**TASK GOAL:** In the material below, repeat only the lines from the one that holds "(targets0, n *" through the final line, exactly as they stand.

**SOURCE INFORMATION:**
________________________

(* ===== verification/Vgic.v ===== *)
(** * The virtual interrupt controller

    Model of [gpivmm/vgic/{virq,vdist,vgic_v2}.h], [vgic/{vgic,vgic_v2,virq}.c]: the handles
    of interrupts, the list registers of the virtual CPU with the queue of those that wait
    for one, and the registers of the distributor (GICv2), which the guest reads and writes
    through faults. *)

From stdpp Require Import base numbers list.
From S2P Require Import Prelude GuestFault.

(** ** struct gic_dist_map *)
Module Dist.
Inductive dist_field :=
| ctlr | typer | iidr | res1
| irq_group0 | irq_group | enable_set0 | enable_set | enable_clr0 | enable_clr
| pending_set0 | pending_set | pending_clr0 | pending_clr
| active0 | active | active_clr0 | active_clr | priority0 | priority | res3
| targets0 | targets | res4 | config
| spi | res5 | res6 | legacy_int | res7 | match_d | enable_d | res8
| sgir | res9 | sgi_pending_clr | sgi_pending_set | res10 | periph_id | component_id.
#[export] Instance dist_field_eq_dec : EqDecision dist_field.
Proof. solve_decision. Defined.

(** the members in their order, with the number of their words; there is one virtual CPU *)
Definition members : list (dist_field * Z) :=
  let n := Z.of_nat GUEST_NUM_VCPUS in
  [(ctlr, 1); (typer, 1); (iidr, 1); (res1, 29);
   (irq_group0, n); (irq_group, 31); (enable_set0, n); (enable_set, 31); (enable_clr0, n); (enable_clr, 31);
   (pending_set0, n); (pending_set, 31); (pending_clr0, n); (pending_clr, 31);
   (active0, n); (active, 31); (active_clr0, n); (active_clr, 31); (priority0, n * 8); (priority, 247); (res3, 1);
   (targets0, n * 8); (targets, 247); (res4, 1); (config, 64);
   (spi, 32); (res5, 20); (res6, 1); (legacy_int, 1); (res7, 2); (match_d, 1); (enable_d, 1); (res8, 70);
   (sgir, 1); (res9, 3); (sgi_pending_clr, n * 4); (sgi_pending_set, n * 4); (res10, 40);
   (periph_id, 12); (component_id, 4)].

(** the position of the first word of a member, and the number of its words *)
Fixpoint place_from (f : dist_field) (at_ : Z) (l : list (dist_field * Z)) : Z * Z :=
  match l with
  | [] => (at_, 0)
  | (g, n) :: l' => if decide (f = g) then (at_, n) else place_from f (at_ + n) l'
  end.
Definition place (f : dist_field) : Z * Z := place_from f 0 members.
Definition words : Z := fold_right (fun m acc => m.2 + acc) 0 members.
End Dist.

Definition GIC_ENABLED : Z := 1.
Definition GIC_DIST_SIZE : Z := 0x1000.
Definition NUM_SGI_VIRQS : Z := 16.
Definition NUM_PPI_VIRQS : Z := 16.
Definition NUM_VCPU_LOCAL_VIRQS : Z := NUM_SGI_VIRQS + NUM_PPI_VIRQS.
Definition NUM_SLOTS_SPI_VIRQ : nat := 200.
Definition NUM_LIST_REGS : nat := 4.
Definition MAX_IRQ_QUEUE_LEN : Z := 64.
Definition IRQ_QUEUE_NEXT (i : Z) : Z := Z.land (i + 1) (MAX_IRQ_QUEUE_LEN - 1).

________________________

**RESPONSE FOR THIS EXERCISE:**
   (targets0, n * 8); (targets, 247); (res4, 1); (config, 64);
   (spi, 32); (res5, 20); (res6, 1); (legacy_int, 1); (res7, 2); (match_d, 1); (enable_d, 1); (res8, 70);
   (sgir, 1); (res9, 3); (sgi_pending_clr, n * 4); (sgi_pending_set, n * 4); (res10, 40);
   (periph_id, 12); (component_id, 4)].

(** the position of the first word of a member, and the number of its words *)
Fixpoint place_from (f : dist_field) (at_ : Z) (l : list (dist_field * Z)) : Z * Z :=
  match l with
  | [] => (at_, 0)
  | (g, n) :: l' => if decide (f = g) then (at_, n) else place_from f (at_ + n) l'
  end.
Definition place (f : dist_field) : Z * Z := place_from f 0 members.
Definition words : Z := fold_right (fun m acc => m.2 + acc) 0 members.
End Dist.

Definition GIC_ENABLED : Z := 1.
Definition GIC_DIST_SIZE : Z := 0x1000.
Definition NUM_SGI_VIRQS : Z := 16.
Definition NUM_PPI_VIRQS : Z := 16.
Definition NUM_VCPU_LOCAL_VIRQS : Z := NUM_SGI_VIRQS + NUM_PPI_VIRQS.
Definition NUM_SLOTS_SPI_VIRQ : nat := 200.
Definition NUM_LIST_REGS : nat := 4.
Definition MAX_IRQ_QUEUE_LEN : Z := 64.
Definition IRQ_QUEUE_NEXT (i : Z) : Z := Z.land (i + 1) (MAX_IRQ_QUEUE_LEN - 1).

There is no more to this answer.